Republican Brian Davidson, who recently lost his challenge to Democrat Stephen Ludwig for University of Colorado at large regent, agrees with his former opponent on at least one point: Democrats did a better job getting out the vote. And he believes that in the down ballot contest, motivating voters to the polls is the most important factor, which cost him the election.
“Ultimately Republicans in general didn’t come out to vote as much as Democrats did on a percentage basis… and obviously I count on that,” Davidson said of the statewide race. He lost to Ludwig for a second time in what was once again a tight race.
Ludwig defeated Davidson 47.28 percent — 1,046,833 votes — to 44.69 percent — 989,467. Libertarian candidate Daniel Ong received 5.25 percent — 116,151 — and Tyler Belmont, an 18-year-old high school student who ran on the American Constitution Party ticket, garnered 2.78 percent, or 61,544 votes.
Preliminary results from the secretary of state’s office indicate that more Republicans actually voted in Colorado than Democrats. The latest numbers available show that 833,751 Republicans voted, compared to 808,804 Democrats. Final numbers won’t be available until Nov. 26. But the question rested with unaffiliated voters. Statistics show that 752,610 unaffiliated citizens voted this year in the general election. And exit polls have indicated that many of those unaffiliated voters leaned Democrat.
“It’s easier to talk about how the Democrats did very well,” explained Davidson. “They had an organized machine. And I think the Republican Party was very organized, it just didn’t hit the level and intensity that the Democratic Party displayed.”
Ludwig agreed, suggesting that his party’s ambition and President Barack Obama’s success in Colorado certainly helped propel him to victory: “To be blunt, most people don’t know what a regent is, and so there’s a lot of people that vote along party lines… And a strong performance by President Obama certainly helped.”
Ludwig will return to the nine-member governing body of the CU system, which sets tuition and the school’s $2.9 billion budget. He will be term limited following the six-year run.
He also defeated Davidson in 2006 when he won by four-tenths of one percentage point in an outcome that took three weeks to settle. Results weren’t quite as tight this year, but neither candidate officially knew their fate until they woke up on Wednesday morning.
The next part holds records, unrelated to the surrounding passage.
(* ===== verification/NvramSpec.v ===== *)
(** What the phantom clock guarantees: the civil calendar, the clock registers,
    the unlock sequence, the serial transfer and the batched advance. *)

From Stdlib Require Import ZArith Lia Bool.
From Stdlib Require Import SpecFloat.
From stdpp Require Import base tactics numbers list gmap.
From S2P Require Import Prelude Double Nvram.
Open Scope Z_scope.

(** * The calendar *)
Record time_ok (t : CdiRtcTime) : Prop := {
  ok_year : 1970 <= year t;
  ok_month : 1 <= month t <= 12;
  ok_date : 1 <= date t <= days_in_month (year t) (month t);
  ok_weekday : 1 <= weekday t <= 7;
  ok_hour : 0 <= hour t <= 23;
  ok_minute : 0 <= minute t <= 59;
  ok_second : 0 <= second t <= 59;
  ok_hundredth : 0 <= hundredth t <= 99;
}.

(** The day number of the proleptic Gregorian calendar, 0001-01-01 being day 1
    and a Monday, and the seconds elapsed in it. *)
Definition days_before_year (y : Z) : Z :=
  365 * (y - 1) + (y - 1) / 4 - (y - 1) / 100 + (y - 1) / 400.
Fixpoint days_of_months (y : Z) (n : nat) : Z :=
  match n with
  | O => 0
  | S n' => days_of_months y n' + days_in_month y (Z.of_nat n)
  end.
Definition days_before_month (y m : Z) : Z := days_of_months y (Z.to_nat (m - 1)).
Definition day_number (t : CdiRtcTime) : Z :=
  days_before_year (year t) + days_before_month (year t) (month t) + date t.
Definition second_number (t : CdiRtcTime) : Z :=
  ((day_number t * 24 + hour t) * 60 + minute t) * 60 + second t.
Definition weekday_true (t : CdiRtcTime) : Prop :=
  weekday t = (day_number t - 1) mod 7 + 1.

Lemma leap_year_mod y :
  0 <= y ->
  leap_year y = (y mod 4 =? 0) && negb (y mod 100 =? 0) || (y mod 400 =? 0).
Proof. intros. unfold leap_year. by rewrite !Z.rem_mod_nonneg by lia. Qed.

Lemma days_in_month_bound y m : 28 <= days_in_month y m <= 31.
Proof.
  unfold days_in_month. destruct (Z.eqb_spec m 2).
  - change (lget month_lengths 1) with 28. destruct (leap_year y); cbn [b2z]; lia.
  - destruct ((1 <=? m) && (m <=? 12)) eqn:E; [|lia].
    apply andb_true_iff in E as [?%Z.leb_le ?%Z.leb_le].
    assert (Forall (fun x => 28 <= x <= 31) month_lengths) as HF by (repeat constructor; lia).
    unfold lget. rewrite Forall_forall in HF. apply HF, list_elem_of_In, nth_In. cbn. lia.
Qed.

Lemma days_before_month_succ y m :
  1 <= m -> days_before_month y (m + 1) = days_before_month y m + days_in_month y m.
Proof.
  intros Hm. unfold days_before_month.
  replace (Z.to_nat (m + 1 - 1)) with (S (Z.to_nat (m - 1))) by lia.
  cbn [days_of_months]. do 2 f_equal. lia.
Qed.

Lemma days_before_year_succ y :
  0 < y -> days_before_year (y + 1) = days_before_year y + days_before_month y 13.
Proof.
  intros Hy.
  change (days_before_month y 13) with
    (0 + 31 + (28 + b2z (leap_year y)) + 31 + 30 + 31 + 30 + 31 + 31 + 30 + 31 + 30 + 31).
  unfold days_before_year. rewrite leap_year_mod by lia.
  destruct (Z.eqb_spec (y mod 4) 0), (Z.eqb_spec (y mod 100) 0), (Z.eqb_spec (y mod 400) 0);
    cbn [andb orb negb b2z]; zlia.
Qed.

(** Which carry an advance takes: the fields beyond the one that absorbs it
    are zero, the day number moves by at most one. *)
Definition next_day (c : CdiRtcTime) : CdiRtcTime :=
  advance_one_second
    (mkTime (year c) (month c) (date c) (weekday c) 23 59 59 (hundredth c)).

Lemma u8_small x : 0 <= x < 256 -> u8 x = x.
Proof. intros. by apply Z.mod_small. Qed.

Lemma next_day_number c :
  time_ok c ->
  time_ok (next_day c) /\ day_number (next_day c) = day_number c + 1 /\
  weekday (next_day c) = weekday c mod 7 + 1 /\
  hour (next_day c) = 0 /\ minute (next_day c) = 0 /\ second (next_day c) = 0.
Proof.
  destruct c as [y mo d w h mi s hu]. intros []; cbn [year month date weekday hour minute
    second hundredth] in *.
  pose proof (days_in_month_bound y mo) as Hb.
  unfold next_day, advance_one_second. cbn [year month date weekday hundredth].
  assert ((if w =? 7 then 1 else u8 (w + 1)) = w mod 7 + 1) as Hw.
  { destruct (Z.eqb_spec w 7) as [->|]; [done|]. rewrite u8_small by lia. zlia. }
  change (u8 (59 + 1) <? 60) with false. change (u8 (23 + 1) <? 24) with false. cbn match.
  rewrite Hw, (u8_small (d + 1)), (u8_small (mo + 1)) by lia.
  destruct (Z.leb_spec (d + 1) (days_in_month y mo)) as [Hd|Hd];
    [|destruct (Z.leb_spec (mo + 1) 12) as [Hm|Hm]];
    (split; [|unfold day_number; cbn [year month date weekday hour minute second]; split_and!]);
    try done; try lia; try (split; cbn [year month date weekday hour minute second hundredth];
      try done; try lia; zlia).
  - split; cbn [year month date weekday hour minute second hundredth]; try lia; [|zlia].
    pose proof (days_in_month_bound y (mo + 1)). lia.
  - rewrite days_before_month_succ by lia. lia.
  - assert (mo = 12) as -> by lia. rewrite days_before_year_succ by lia.
    pose proof (days_before_month_succ y 12 ltac:(lia)) as H12.

    change (12 + 1) with 13 in H12. rewrite H12.
    change (days_before_month (y + 1) 1) with 0. lia.
Qed.

Lemma advance_cases c :
  time_ok c ->
  (advance_one_second c = next_day c /\ hour c = 23 /\ minute c = 59 /\ second c = 59) \/
  (exists h m s, advance_one_second c =
     mkTime (year c) (month c) (date c) (weekday c) h m s (hundredth c) /\
     0 <= h <= 23 /\ 0 <= m <= 59 /\ 0 <= s <= 59 /\
     (h * 60 + m) * 60 + s = (hour c * 60 + minute c) * 60 + second c + 1).
Proof.
  destruct c as [y mo d w h mi s hu]. intros []; cbn [year month date weekday hour minute
    second hundredth] in *.
  unfold advance_one_second at 2. rewrite !(u8_small (s + 1)), !(u8_small (mi + 1)),
    !(u8_small (h + 1)) by lia.
  destruct (Z.ltb_spec (s + 1) 60); [right; eexists _, _, _; split; [done|lia]|].
  destruct (Z.ltb_spec (mi + 1) 60); [right; eexists _, _, _; split; [done|lia]|].
  destruct (Z.ltb_spec (h + 1) 24); [right; eexists _, _, _; split; [done|lia]|].
  left. assert (h = 23) as -> by lia. assert (mi = 59) as -> by lia.
  assert (s = 59) as -> by lia. done.
Qed.

(** The second that follows, with its date. *)
Lemma advance_successor c :
  time_ok c ->
  time_ok (advance_one_second c) /\
  second_number (advance_one_second c) = second_number c + 1 /\
  (weekday_true c -> weekday_true (advance_one_second c)).
Proof.
  intros Hc. destruct (advance_cases c Hc) as [(-> & Hh & Hm & Hs)|(h & m & s & -> & ?)].
  - destruct (next_day_number c Hc) as (Hok & Hday & Hw & Hh' & Hm' & Hs').
    split; [done|]. split.
    + unfold second_number. rewrite Hday, Hh, Hm, Hs, Hh', Hm', Hs'. lia.
    + unfold weekday_true. rewrite Hday, Hw. intros ->. zlia.
  - destruct c as [y mo d w h0 mi s0 hu]. destruct Hc.
    cbn [year month date weekday hour minute second hundredth] in *.
    split; [by split; cbn; try lia|]. split; [|done].
    unfold second_number, day_number. cbn [year month date weekday hour minute second]. lia.
Qed.

(** The clock's second is the successor in the Gregorian calendar. *)
Theorem advance_one_second_is_calendar c :
  time_ok c ->
  time_ok (advance_one_second c) /\
  second_number (advance_one_second c) = second_number c + 1 /\
  (weekday_true c -> weekday_true (advance_one_second c)).
Proof. apply advance_successor. Qed.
“It’s not close at all compared to six years ago,” boasted Ludwig. “We got it figured out in a day rather than three weeks, so that was a huge improvement.”
Meanwhile, Davidson lamented, stating, “0 for two isn’t very fun.” He added that he does not plan to run for the position again.
Davidson acknowledged that historically, Democrats tend to undervote more on regent races, about 20 percent Democrat to 10 percent Republican. But there were also two third-party candidates to compete with, Davidson said.
“Sixty-thousand people voted for a high school student,” he quipped. “That’s fine. I think Tyler is a great guy, a great kid. But I bet you if you did a scientific analysis and you asked a thousand people who voted for him, did you know he’s in high school, 99 percent are going to tell you, ‘No, I didn’t.’”
Davidson said part of the problem is that so few people take the time to educate themselves on regents’ races. He said only about 20,000 people visited his website, out of 2.3 million voters.
“Where are you getting your information?” asked Davidson.
His perspective is that the loss means the board will continue to be out-of-touch with the needs of the university system. Davidson, a physician and faculty anesthesiologist at CU’s Anschutz Medical Campus, has always maintained that his experiences with the school made him the better candidate.
“I don’t think they know about the issues,” he said of the current board.
“…What I brought to the table was someone whose been in the system recently and can list practical problems that occur every day,” Davidson noted. “I just think most of them are so far removed from what the university does on a daily basis.”
Ludwig shrugged off the concerns, stating: “I think the voters spoke about what I’m focused on and what we need to worry about. I appreciate Brian’s efforts on the campaign trail, I know he’s passionate.”
Ludwig says he has two main priorities moving forward. The first is working with lawmakers and the business community to find a steady funding stream for higher education, which could come in the form of a tax increase. And the second is to work with community, education and civic leaders on developing cooperation between higher education and other systems in the state.
“I’m going to be continuing that work, educating people, getting them engaged in the conversation so that when we do find a solution, or a group of solutions, that the people aren’t like, ‘What the hell are you talking about?’”
Other Regent of the University of Colorado results:
• In the 3rd Congressional District, Republican Glenn Gallegos defeated Democrat Jessica Garrow, 53.3 percent to 46.7 percent;
• In the 5th Congressional District, Republican incumbent Kyle Hybl won with 70.6 percent of the vote. No Democrat ran; and
• In the 7th Congressional District, Democric incumbent Irene Griego defeated Republican Mary Dambman 51.8 percent to 40.6 percent.